In 2014, AIDS center staff addressed St. Petersburg children’s ombudswoman Svetlana Agapitova with the issue, her representatives told Interfax. When the couple adopted the girl, they were informed of her being HIV-positive. Later, it turned out that both are adherents of traditional medicine.
For years, the family had reportedly deceived the authorities. The couple is believed to have been treating the girl with “Chinese herbs,” and at some point, even took the girl to Germany, where she was treated with biologically active supplements.
“But they didn’t let the child undergo necessary medical tests and would not even let doctors approach her,” the ombudswoman’s representatives said.
When the girl was eventually hospitalized and taken to intensive care, the parents allegedly attempted to illegally abduct her from the hospital and take her to the seaside for a vacation.
The girl died on August 26. The child started receiving antiretroviral therapy too late and had very few chances of survival, Agapitova’s office said.
“The situation in St. Petersburg is outrageous because the child was taken to a foster family. How could you trust a child to such ‘parents’?” A representative of Russia’s Public Chamber, Diana Gurtskaya, said in a statement.
The St. Petersburg Eparchy of the Russian Orthodox Church urged that parallels not be drawn between the Orthodox Church and HIV denialism, while neither confirming nor denying that the father of the child was an Orthodox priest.
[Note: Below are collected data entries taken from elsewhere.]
(** What a delay of a part of a tick asks for. *)
Lemma loops_close l num denom : 0 ≤ l < 4294967296 → 0 ≤ num ≤ 1000000000 → denom ∈ [1000; 1000000; 1000000000] →
  let loops := Z.quot (s64 (Z.quot (s64 (l * num)) 1000 * TIMER_FREQ)) (Z.quot denom 1000) in
  0 ≤ loops ∧ loops * denom ≤ l * 100 * num < (loops + 1) * denom + 100000.
Proof.
  intros Hl Hn Hd. cbn zeta. unfold TIMER_FREQ. assert (0 ≤ l * num < 4611686018427387904) as Hln by nia. rewrite (s64_small (l * num)) by mlia.
  rewrite (Z.quot_div_nonneg (l * num)) by lia. set (a := (l * num) `div` 1000). assert (1000 * a ≤ l * num < 1000 * a + 1000) as Ha by (unfold a; dm_lia). rewrite s64_small by mlia.
  assert (∃ e, 0 < e ∧ denom = 1000 * e ∧ Z.quot denom 1000 = e) as (e & He & -> & ->).
  { repeat (apply elem_of_cons in Hd as [-> |Hd]); [exists 1|exists 1000|exists 1000000|by apply not_elem_of_nil in Hd]; done. }
  rewrite Z.quot_div_nonneg by lia. pose proof (Z.div_mod (a * 100) e ltac:(lia)) as D. pose proof (Z.mod_pos_bound (a * 100) e He) as B. pose proof (Z.div_pos (a * 100) e ltac:(lia) He).
  split; [done|]. nia.
Qed.



(** The bits are tested one by one and not together: the result can be a third more than
    a tick. *)
Lemma calibrate_overshoots : ∃ σ', timer_calibrate 1537 (Timer 0 0 0 true [] 0 []) = Ok (tt, σ') ∧ σ'.(loops_per_tick) = 2046.
Proof. eexists. split; [vm_compute; reflexivity|reflexivity]. Qed.


(** ** The calls inside the [exec] block of a document *)

Lemma writes_nothing (file : string) (t : RefType) (l : list json) :
  (forall s, ~ In (JStr s) l) ->
  writes (forEach l (fun value =>
            if_string value (fun s => addReference s file t)))
         [] (Normal tt).
Proof.
  induction l as [|v l IH]; intros H st; [reflexivity|].
  cbn [forEach]. unfold bind.
  assert (Hv : if_string v (fun s => addReference s file t) st
               = (st, Normal tt)).
  { destruct v; try reflexivity. exfalso. apply (H s). left. reflexivity. }
  rewrite Hv. apply IH. intros s Hs. apply (H s). right. exact Hs.
Qed.

(** X24.  The search for [exec] does not look inside the [exec] block
    of a document.  Where the value under the top-level key [exec] is
    not a string and no other entry of the document holds the key, the
    search records no reference for the document, whatever calls the
    block contains. *)
Theorem calls_inside_the_exec_block_are_not_recorded
        (pre post : list (string * json)) (block : json) (file : string) :
  (forall s, block <> JStr s) ->
  found (JObj pre) "exec" = [] ->
  found (JObj post) "exec" = [] ->
  found (JObj (pre ++ ("exec", block) :: post)) "exec" = [block] /\
  writes (findInObject (JObj (pre ++ ("exec", block) :: post)) "exec"
            (fun value =>
               if_string value (fun s => addReference s file ExecString)))
         [] (Normal tt).
Proof.
  intros Hb Hpre Hpost.
  assert (E : found (JObj (pre ++ ("exec", block) :: post)) "exec" = [block]).
  { rewrite found_JObj, flat_map_app. cbn [flat_map fst snd].
    rewrite String.eqb_refl, <- !found_JObj, Hpre, Hpost. reflexivity. }
  split; [exact E|].
  eapply writes_ext; [intros st; symmetry; apply findInObject_found|].
  rewrite E. apply writes_nothing.
  intros s [H | []]. exact (Hb s H).
Qed.

Lemma calls_inside_the_exec_block_are_not_recorded_witness :
  writes (findInObject
            (JObj [("meta", JObj []);
                   ("exec",
                    JObj [("steps", JArr [JObj [("exec", JStr "lib/notify")]])])])
            "exec"
            (fun value =>
               if_string value
                 (fun s => addReference s "/srv/app/app/api/send.json"
                                        ExecString)))
         [] (Normal tt).
Proof.
  apply (@calls_inside_the_exec_block_are_not_recorded
           [("meta", JObj [])] []
           (JObj [("steps", JArr [JObj [("exec", JStr "lib/notify")]])])
           "/srv/app/app/api/send.json").
  - intros s. discriminate.
  - reflexivity.
  - reflexivity.
Defined.
(** X8. Namespace fields never reach the span: a strict call does to
    the span what it does without them.  They stay in the field list
    handed on to zap, which always starts with the fields of the call. *)
Theorem namespace_fields_not_on_span (h : Heap) (l : Logger) (ctx : Context)
    (lvl : Level) (msg : string) (fields : list Field) :
  resultSpan (logFields E h l ctx lvl msg fields)
    = resultSpan (logFields E h l ctx lvl msg
                    (List.filter (fun f => negb (isNamespace f)) fields))
  /\ forall fs span', logFields E h l ctx lvl msg fields = Ok (fs, span') ->
       exists tail, fs = fields ++ tail.
Proof.
  unfold logFields. rewrite !logFields_fields.
  destruct (lvl <? minLevel l); [split; [reflexivity|]|].
  { intros fs span' [= <- _]. eexists; reflexivity. }
  destruct (negb (IsRecording (SpanFromContext ctx))); [split; [reflexivity|]|].
  { intros fs span' [= <- _]. eexists; reflexivity. }
  rewrite !appendFields_app, <- appendFields_filter.
  destruct (appendFields E [] fields) as [attrs1|]; cbn; [|split; [reflexivity|discriminate]].
  destruct (appendFields E attrs1 (readSlice h (extraFields l))) as [attrs2|];
    cbn; [|split; [reflexivity|discriminate]].
  split; [reflexivity|].
  intros fs span' [= <- _].
  destruct (withTraceID l); [destruct (HasTraceID _)|];
    rewrite <- ?app_assoc; eexists; reflexivity.
Qed.

(** How many attributes [log] adds, and which. *)
Lemma logAttrs_added (l : Logger) (lvl : Level) (msg : string)
    (attrs : list KeyValue) :
  (length attrs + 2 <= length (logAttrs E l lvl msg attrs) <= length attrs + 6)%nat
  /\ (caller l = false -> stackTrace l = false ->
      logAttrs E l lvl msg attrs
        = attrs ++ [attribute.String "log.severity" (levelString lvl);
                    attribute.String "log.message" msg])
  /\ (In "code.lineno"%string (map AttrKey (logAttrs E l lvl msg []))
      <-> In "code.filepath"%string (map AttrKey (logAttrs E l lvl msg []))).
Proof.
  unfold logAttrs.
  destruct (caller l); [destruct (runtimeCaller E _) as [[[fn file] line] []];
    [destruct (negb (String.eqb fn "")), (negb (String.eqb file ""))|]|];
    destruct (stackTrace l);
    (split; [rewrite ?length_app; cbn [length]; lia|]);
    (split; [intros; try discriminate; rewrite <- ?app_assoc; reflexivity|]);
    cbn; split; intros H;
    repeat (destruct H as [H|H]; try discriminate H); auto 10.
Qed.

(** X9. [Logger.log] adds between two and six attributes to the ones
    it is handed: severity and message always, up to three for the
    caller and one for the stack trace.  With both switched off it adds
    exactly the two, and the line number is attached exactly when the
    file path is. *)
Theorem logAttrs_count (l : Logger) (lvl : Level) (msg : string)
    (attrs : list KeyValue) :
  (length attrs + 2 <= length (logAttrs E l lvl msg attrs) <= length attrs + 6)%nat
  /\ (caller l = false -> stackTrace l = false ->
      logAttrs E l lvl msg attrs
        = attrs ++ [attribute.String "log.severity" (levelString lvl);
                    attribute.String "log.message" msg])
  /\ (In "code.lineno"%string (map AttrKey (logAttrs E l lvl msg []))
      <-> In "code.filepath"%string (map AttrKey (logAttrs E l lvl msg []))).
Proof.
  unfold logAttrs.
  destruct (caller l); [destruct (runtimeCaller E _) as [[[fn file] line] []];
    [destruct (negb (String.eqb fn "")), (negb (String.eqb file ""))|]|];
    destruct (stackTrace l);
    (split; [rewrite ?length_app; cbn [length]; lia|]);
    (split; [intros; try discriminate; rewrite <- ?app_assoc; reflexivity|]);
    cbn; split; intros H;
    repeat (destruct H as [H|H]; try discriminate H); auto 10.
Qed.

Lemma log_effect (l : Logger) (span : Span) (lvl : Level) (msg : string)
    (attrs : list KeyValue) :
  bridgeEffect span (log E l span lvl msg attrs).
Proof.
  destruct (log_frame E l span lvl msg attrs) as [H1 H2].
  split; [exact H1|]. split; [exact H2|].
  right. exists (logAttrs E l lvl msg attrs). rewrite log_calls.
  destruct (errorStatusLevel l <=? lvl); [right; exists msg|left]; reflexivity.
Qed.

Lemma bridgeEffect_refl (span : Span) : bridgeEffect span span.
Proof. split; [|split]; auto. Qed.

(** X10. Whatever the logger, the level and the arguments, a call of
    the bridge only ever adds to the span's calls, and adds nothing, one
    event named "log", or that event followed by one error status: it
    never sets another status, never adds two events, and never touches
    the span's recording flag or context. *)
Theorem bridge_span_effect (h : Heap) (l : Logger) (s : SugaredLogger)
    (ctx : Context) (lvl : Level) (msg template : string)
    (fields : list Field) (kvs args : list any) :
  match logFields E h l ctx lvl msg fields with
  | Ok (_, span') => bridgeEffect (SpanFromContext ctx) span'
  | Panic _ => True
  end
  /\ bridgeEffect (SpanFromContext ctx) (logKVs E s ctx lvl msg kvs).2
  /\ bridgeEffect (SpanFromContext ctx) (logArgs E s ctx lvl template args).
Proof.
  unfold logFields, logKVs, logArgs. split; [|split].
  - destruct (lvl <? minLevel l); [apply bridgeEffect_refl|].
    destruct (negb (IsRecording (SpanFromContext ctx)));
      [apply bridgeEffect_refl|].
    destruct (appendFields E [] _); cbn; [apply log_effect|exact I].
  - destruct (lvl <? minLevel (desugared s)); [apply bridgeEffect_refl|].
    destruct (negb (IsRecording (SpanFromContext ctx)));
      [apply bridgeEffect_refl|apply log_effect].
  - destruct (lvl <? minLevel (desugared s)); [apply bridgeEffect_refl|].
    destruct (negb (IsRecording (SpanFromContext ctx)));
      [apply bridgeEffect_refl|apply log_effect].
Qed.

(** X11. On a recording span, a call at or above [minLevel] and below
    [errorStatusLevel] adds the event and nothing else: the status is
    left alone.  This holds for the strict call when its fields convert,
    for the key/value call and for the templated call. *)
Theorem event_without_status (h : Heap) (l : Logger) (s : SugaredLogger)
    (ctx : Context) (lvl : Level) (msg template : string)
    (fields : list Field) (kvs args : list any) :
  IsRecording (SpanFromContext ctx) = true ->
  (minLevel l <= lvl < errorStatusLevel l ->
   forallb payloadOK (fields ++ readSlice h (extraFields l)) = true ->
   exists fields' span' attrs,
     logFields E h l ctx lvl msg fields = Ok (fields', span')
     /\ calls span' = calls (SpanFromContext ctx) ++ [AddEventCall "log" attrs])
  /\ (minLevel (desugared s) <= lvl < errorStatusLevel (desugared s) ->
      (exists attrs,
         calls (logKVs E s ctx lvl msg kvs).2
           = calls (SpanFromContext ctx) ++ [AddEventCall "log" attrs])
      /\ (exists attrs,
            calls (logArgs E s ctx lvl template args)
              = calls (SpanFromContext ctx) ++ [AddEventCall "log" attrs])).
Proof.
  intros Hrec. split.
  - intros [Hmin Herr] Hok. unfold logFields.
    rewrite logFields_fields, Hrec.
    destruct (lvl <? minLevel l) eqn:Hc; [apply Z.ltb_lt in Hc; lia|].
    cbn [negb].
    destruct (appendFields_runs E (fields ++ readSlice h (extraFields l)) [] Hok)
      as [attrs Ha].
    rewrite Ha. cbn.
    eexists _, _, _. split; [reflexivity|].
    rewrite log_calls.
    destruct (errorStatusLevel l <=? lvl) eqn:He; [|reflexivity].
    apply Z.leb_le in He. lia.
  - intros [Hmin Herr]. unfold logKVs, logArgs. rewrite Hrec.
    destruct (lvl <? minLevel (desugared s)) eqn:Hc;
      [apply Z.ltb_lt in Hc; lia|].
    cbn [negb snd]. rewrite !log_calls.
    destruct (errorStatusLevel (desugared s) <=? lvl) eqn:He;
      [apply Z.leb_le in He; lia|].
    split; eexists; reflexivity.
Qed.

(** X12. The trace-id switch changes what zap is handed and nothing on
    the span.  With it on, a strict call that reaches the span returns
    the fields, the extra fields and then, when the span has a trace id,
    the four fields [traceId], [trace_id], [spanId], [span_id]; with it
    off, the fields and the extra fields; the span ends the same. *)
Theorem trace_id_fields_for_zap_only (h : Heap) (l : Logger) (ctx : Context)
    (lvl : Level) (msg : string) (fields : list Field) :
  IsRecording (SpanFromContext ctx) = true ->
  minLevel l <= lvl ->
  forallb payloadOK (fields ++ readSlice h (extraFields l)) = true ->
  let old := SpanFromContext ctx in
  exists span',
    logFields E h (set_withTraceID true l) ctx lvl msg fields
      = Ok (fields ++ readSlice h (extraFields l)
              ++ (if HasTraceID (spanContext old)
                  then traceIDFields old else []), span')
    /\ logFields E h (set_withTraceID false l) ctx lvl msg fields
       = Ok (fields ++ readSlice h (extraFields l), span')
    /\ map Key (traceIDFields old)
       = ["traceId"; "trace_id"; "spanId"; "span_id"]%string.
Proof.
  intros Hrec Hmin Hok old. subst old. unfold logFields.
  cbn [set_withTraceID extraFields minLevel withTraceID].
  rewrite !logFields_fields, Hrec.
  destruct (lvl <? minLevel l) eqn:Hc; [apply Z.ltb_lt in Hc; lia|].
  cbn [negb].
  destruct (appendFields_runs E (fields ++ readSlice h (extraFields l)) [] Hok)
    as [attrs Ha].
  rewrite Ha. cbn [mbind Result_bind].
  exists (log E l (SpanFromContext ctx) lvl msg attrs).
  assert (Hlog : forall b, log E (set_withTraceID b l) (SpanFromContext ctx) lvl msg attrs
                 = log E l (SpanFromContext ctx) lvl msg attrs) by reflexivity.
  rewrite !Hlog.
  destruct (log_frame E l (SpanFromContext ctx) lvl msg attrs) as [_ Hctx].
  unfold traceIDFields at 1. rewrite Hctx.
  split; [|split; reflexivity].
  destruct (HasTraceID (spanContext (SpanFromContext ctx)));
    rewrite <- ?app_assoc, ?app_nil_r; reflexivity.
Qed.
(** X2. The two datetimes a successful validation returns validate to
    themselves: handed back as datetime objects, at the same clock, they are
    accepted and returned unchanged. *)
Theorem validate_booking_dates_stable env sd ed st e :
  _validate_booking_dates env sd ed = Valid st e →
  _validate_booking_dates env (Some (Instant st)) (Some (Instant e))
  = Valid st e.
Proof.
  intros H.
  destruct (validate_Valid_inv _ _ _ _ _ _ H)
    as (vs & ve & ds & de & _ & _ & _ & _ & -> & -> & Hlt & H1 & H2).
  rewrite (validate_parsed fromisoformat env _ _ (Instant (utc_if_naive ds))
             (Instant (utc_if_naive de)) (utc_if_naive ds) (utc_if_naive de))
    by reflexivity.
  destruct (Z.leb_spec (timestamp (utc_if_naive de))
              (timestamp (utc_if_naive ds))); [lia|].
  destruct (Z.ltb_spec (timestamp (utc_if_naive ds)) (clock env)); [lia|].
  destruct (Z.ltb_spec (timestamp (utc_if_naive de)) (clock env)); [lia|].
  simpl.
  rewrite (utc_if_naive_id (utc_if_naive ds)) by apply utc_if_naive_aware.
  rewrite (utc_if_naive_id (utc_if_naive de)) by apply utc_if_naive_aware.
  reflexivity.
Qed.

(** X3. Validation depends on the clock only through the test against the
    past: a window accepted at one clock is accepted, with the same result,
    at every earlier clock, and a window refused at one clock is refused at
    every later one. *)
Theorem validate_booking_dates_clock env env' sd ed :
  clock env' ≤ clock env →
  (∀ st e, _validate_booking_dates env sd ed = Valid st e →
           _validate_booking_dates env' sd ed = Valid st e)
  ∧ (∀ msg, _validate_booking_dates env' sd ed = Invalid msg →
            ∃ msg', _validate_booking_dates env sd ed = Invalid msg').
Proof.
  intros Hle.
  assert (∀ st e, _validate_booking_dates env sd ed = Valid st e →
                  _validate_booking_dates env' sd ed = Valid st e) as Hearlier.
  { intros st e H.
    destruct (validate_Valid_inv _ _ _ _ _ _ H)
      as (vs & ve & ds & de & -> & -> & Hds & Hde & -> & -> & Hlt & H1 & H2).
    destruct (valid_truthy _ _ _ _ _ _ H) as [Hs He].
    rewrite !timestamp_utc_if_naive in *.
    rewrite (validate_parsed fromisoformat env' _ _ vs ve ds de) by done.
    destruct (Z.leb_spec (timestamp de) (timestamp ds)); [lia|].
    destruct (Z.ltb_spec (timestamp ds) (clock env')); [lia|].
    destruct (Z.ltb_spec (timestamp de) (clock env')); [lia|].
    reflexivity. }
  split; [exact Hearlier|].
  intros msg H.
  destruct (_validate_booking_dates env sd ed) as [msg'|st e] eqn:E; [eauto|].
  rewrite (Hearlier _ _ eq_refl) in H. discriminate.
Qed.

End MoreValidation.
(** * Autoscraper: artifact repository and validation sandbox

    A shallow embedding of the storage tier ([shared/storage.py]), the
    artifact writer ([shared/scraper_saver.py]), the repository resolver
    ([scraper_repository/__init__.py]), the execution sandbox
    ([execute_code] in [shared/tools.py]) and the saving tool
    ([save_scraper_to_repository], same file), with the properties the
    specification states about them and further properties of the code.

    Conventions.
    - A Python [str] is a Rocq [string]; one character is one code point
      below 256.  On that domain the string functions below are the Python
      ones ([str.replace], [str.split], [str.strip], [in], ...).
    - A Python exception is a value of [exn]; a function that can raise
      lives in the monad [M], which threads the [World]: the bucket (when
      one is configured), the local files, the log, and which backend calls
      raise.  Files are those of a POSIX system: text is written as it is,
      and read back with universal newlines.
    - The interpreter and the standard-library functions whose behaviour is
      not part of this repository ([json.loads], [json.dumps], [re.match],
      [urlparse], the enumeration order of a [set]) are the fields of the
      class [PyLib]; the development is generic in it, and [py_ref] is a
      reference instance that runs.
    - The time of a call to [datetime.now()] and what the spawned
      interpreter does are arguments of the functions that use them.
    - Loading a module is what [importlib] does with the local file: the
      bytecode cached for it is run when its header carries the file's
      modification time (in seconds) and size, else the file is compiled,
      the bytecode cached and run.  Whether a text compiles and what running
      it raises are given by the world; running a module body is taken not
      to touch the storage or the log. *)

From Stdlib Require Import ZArith Ascii String List Bool Lia DecimalString.
From stdpp Require Import base option list strings gmap.
Lemma get_book_index_misses (books : list json) (id : Z) (w : world) :
  misses id books ->
  get_book_index (JArr books) id w
  = (Exit 1, with_stderr w (msg_not_found id)).
Proof.
  intros H. unfold get_book_index, bind, lift. simpl.
  rewrite (first_index_misses books id 0 H). reflexivity.
Qed.

Lemma get_book_index_located (books before after : list json) (d : dict)
    (id : Z) (w : world) :
  located id books before d after ->
  get_book_index (JArr books) id w = (Ret (length before), w).
Proof.
  intros H. unfold get_book_index, bind, lift. simpl.
  rewrite (first_index_located books before after d id 0 H). reflexivity.
Qed.


(** ** What each command does *)

Ltac step H := rewrite (bind_ret _ _ _ _ _ H).

Lemma cmd_add_fresh (w : world) (books : list json) (args : add_ns) :
  stored environ w books -> misses (add_id args) books ->
  cmd_add environ args w
  = (Ret tt,
     with_stdout (with_store environ w (JArr (books ++ [new_book args])))
                 ("Added book id " +:+ int_repr (add_id args))).
Proof.
  intros Hs Hm. unfold cmd_add. step Hs.
  step (ensure_unique_id_misses books (add_id args) w Hm). reflexivity.
Qed.

Lemma cmd_add_duplicate (w : world) (books before after : list json)
    (d : dict) (args : add_ns) :
  stored environ w books -> located (add_id args) books before d after ->
  cmd_add environ args w
  = (Exit 1, with_stderr w (msg_duplicate (add_id args))).
Proof.
  intros Hs Hl. unfold cmd_add. step Hs.
  apply bind_exit. eapply ensure_unique_id_located, Hl.
Qed.

Lemma cmd_get_missing (w : world) (books : list json) (id : Z) :
  stored environ w books -> misses id books ->
  cmd_get environ id w = (Exit 1, with_stderr w (msg_not_found id)).
Proof.
  intros Hs Hm. unfold cmd_get. step Hs.
  apply bind_exit, get_book_index_misses, Hm.
Qed.

Lemma cmd_get_located (w : world) (books before after : list json)
    (d : dict) (id : Z) :
  stored environ w books -> located id books before d after ->
  cmd_get environ id w
  = (Ret tt, with_stdout w (dumps (Some 2%nat) (JObj d))).
Proof.
  intros Hs Hl. unfold cmd_get. step Hs.
  step (get_book_index_located books before after d id w Hl).
  destruct Hl as (-> & _ & _). unfold bind, lift, py_index.
  rewrite list_lookup_middle by reflexivity. reflexivity.
Qed.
“Of course, when there is an HIV diagnosis, the treatment is necessary. We shouldn’t justify the rejection of treatment by your religious views,” church representatives told Interfax.
The St. Petersburg division of Russia's Investigative Committee has launched an investigation into the child’s death.
St. Petersburg politician Elena Kiseleva told RIA Novosti that the child’s family did everything possible for her recovery.
“The girl died from serious complications caused by HIV. I can’t confirm that her parents refused her treatment,” the politician, who is a head of the health and social policy committee of St. Petersburg, said.
According to Kiseleva, “the fact that a girl with congenital HIV has lived so long is thanks to her parents.”
Supporters of HIV/AIDS denialism reject the existence of the virus. Scientists say that AIDS denialism is a pseudoscience.
According to the 2013 World Health organization (WHO) report, 3.2 million children are living with HIV. The majority of them receive the virus from their HIV-infected mothers during pregnancy, birth, or breastfeeding. The organization says that it is important to provide antiretroviral therapy for infants and children, as they can survive to adolescence and adulthood thanks to the therapy.